(** A step of [Fetch] keeps the accepted links apart from the others,
    writes no entry of [f] but that of its own URL, and returns accepted
    links only. *)
Lemma fetch_step_ok (sh sh' : Shared) (fr : Frame) (out : Frame + FetchRet) :
  frame_ok fr -> shared_ok sh -> step sh fr = (sh', out) ->
  shared_ok sh' /\
  (forall k, k <> arg_url fr -> f sh' !! k = f sh !! k) /\
  match out with
  | inl fr' => arg_url fr' = arg_url fr /\ frame_ok fr'
  | inr (us, err) => forall u, u ∈ default [] us -> accepted u
  end.
Proof.
  intros [Hurls Hpc] Hsh H.
  fetch_inv H; simpl in *;
    (split; [first [done | by apply shared_ok_store]|]);
    (split; [first [done | by intros k Hk; simpl; rewrite lookup_insert_ne]|]);
    rewrite ?Heqf in Hpc; unfold frame_ok; simpl; try done.
  - split; [done|]. split; [|done]. intros u Hu. by apply elem_of_nil in Hu.
  - intros u Hu. by apply elem_of_nil in Hu.
  - split; [done|]. split; [done|]. by apply Z.eqb_eq.
  - split; [done|]. split; [|done].
    intros v Hv. apply elem_of_app in Hv as [Hv | Hv]; [auto|].
    apply list_elem_of_singleton in Hv as ->. done.
  - intros u Hu. by apply elem_of_nil in Hu.
Qed.

(** C5, as amended.  A call of [Fetch] that runs without interference
    returns, and when the page was downloaded it leaves an entry for its
    URL in [f] and has incremented [countCrawled] exactly once for every
    link in the list of that entry: once per link accepted from the page,
    whether or not the same URL was accepted before. *)
Theorem Fetch_counts_accepted_links (sh : Shared) (url : string) :
  exists sh' r,
    Fetch maxURLS web (fetch_fuel web (fetch_begin url)) sh url = Some (sh', r) /\
    (web url = None /\ sh' = sh /\ r = (None, fetch_error) \/
     exists res,
       f sh' !! url = Some res /\
       countCrawled sh' =
         Nat.iter (length (urls res)) int_incr (countCrawled sh) /\
       (r = (Some (urls res), None) \/ r = (None, fetch_error))).
Proof.
  destruct (fetch_run_total (fetch_fuel web (fetch_begin url)) sh (fetch_begin url))
    as [[sh' r] Hrun]; [lia|].
  exists sh', r. split; [exact Hrun|].
  set (c0 := countCrawled sh).
  set (I := fun (sh1 : Shared) (fr : Frame) =>
              arg_url fr = url /\
              match fpc fr with
              | AtGet => sh1 = sh
              | AtIncr v =>
                  exists us x, furls fr = us ++ [x] /\
                               v = Nat.iter (length us) int_incr c0
              | _ => countCrawled sh1 = Nat.iter (length (furls fr)) int_incr c0
              end).
  set (Q := fun (sh1 : Shared) (r1 : FetchRet) =>
              web url = None /\ sh1 = sh /\ r1 = (None, fetch_error) \/
              exists res,
                f sh1 !! url = Some res /\
                countCrawled sh1 = Nat.iter (length (urls res)) int_incr c0 /\
                (r1 = (Some (urls res), None) \/ r1 = (None, fetch_error))).
  change (Q sh' r). unfold Fetch in Hrun.
  eapply (fetch_run_invariant I Q); [| | |exact Hrun]; unfold Q.
  - intros sh1 fr sh2 fr' [Hu HI] Hs. unfold fetch_step in Hs.
    revert HI Hs. destruct (fpc fr) eqn:Hpc; intros HI Hs;
      fetch_inv Hs; split; simpl in *; try done.
    + exists (furls fr), u. done.
    + destruct HI as (us & x & -> & ->). by rewrite length_app, Nat.add_1_r.
  - intros sh1 fr sh2 r1 [Hu HI] Hs. unfold fetch_step in Hs.
    revert HI Hs. destruct (fpc fr) eqn:Hpc; intros HI Hs;
      fetch_inv Hs; simpl in *.
    + left. done.
    + right. eexists. rewrite lookup_insert_eq. split; [done|]. simpl. auto.
    + right. eexists. rewrite lookup_insert_eq. split; [done|]. simpl. auto.
  - done.
Qed.
(** * passw: the deterministic password generator of [src/utils/pass-generator.ts]

    A shallow embedding of the derivation pipeline
    (salt -> PBKDF2 -> character mapping -> keyed Fisher-Yates shuffle)
    and the properties of it that the specification states.

    Conventions of the embedding.
    - A JavaScript string is the list of its UTF-16 code units ([jsstring]).
    - A [Uint8Array] is a list of [byte]s.
    - [length], [iterations] and the rotation [number] range over the
      integers ([Z]); fractional and non-finite JavaScript numbers are outside
      the model.
    - The host supplies [String.prototype.normalize], [String(number)] and
      the Web Crypto provider; they are fields of the record [Host].  The
      provider's functions are the mathematical functions SHA-256,
      HMAC-SHA-256 and PBKDF2; the checks Web Crypto makes on the arguments
      are written out where the source makes the call.
    - Two ranges are not covered, and every statement that promises an
      outcome stays inside them: a bit length of [2^32] or more, which
      [deriveBits] would take modulo [2^32] (reached from [length = 2^28]
      on), and an empty HMAC key, which [importKey] would reject.  Host
      resource limits (largest string, largest buffer) are outside the model
      as well.
    - [async] functions are run sequentially in a state-and-exception monad
      whose state is the log of the calls made to the provider. *)

From Stdlib Require Import ZArith Ascii String DecimalString.
From Stdlib.Strings Require Import Byte.
From stdpp Require Import base tactics option list sets gmap.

» **PROBLEM REQUIREMENTS**
In the records above, find the line with "exists us x, furls"; write out exactly that line and each one after it, stopping after the line with "countCrawled sh1 = Nat.iter (length (urls".

» **WRITTEN RESPONSE**
                  exists us x, furls fr = us ++ [x] /\
                               v = Nat.iter (length us) int_incr c0
              | _ => countCrawled sh1 = Nat.iter (length (furls fr)) int_incr c0
              end).
  set (Q := fun (sh1 : Shared) (r1 : FetchRet) =>
              web url = None /\ sh1 = sh /\ r1 = (None, fetch_error) \/
              exists res,
                f sh1 !! url = Some res /\
                countCrawled sh1 = Nat.iter (length (urls res)) int_incr c0 /\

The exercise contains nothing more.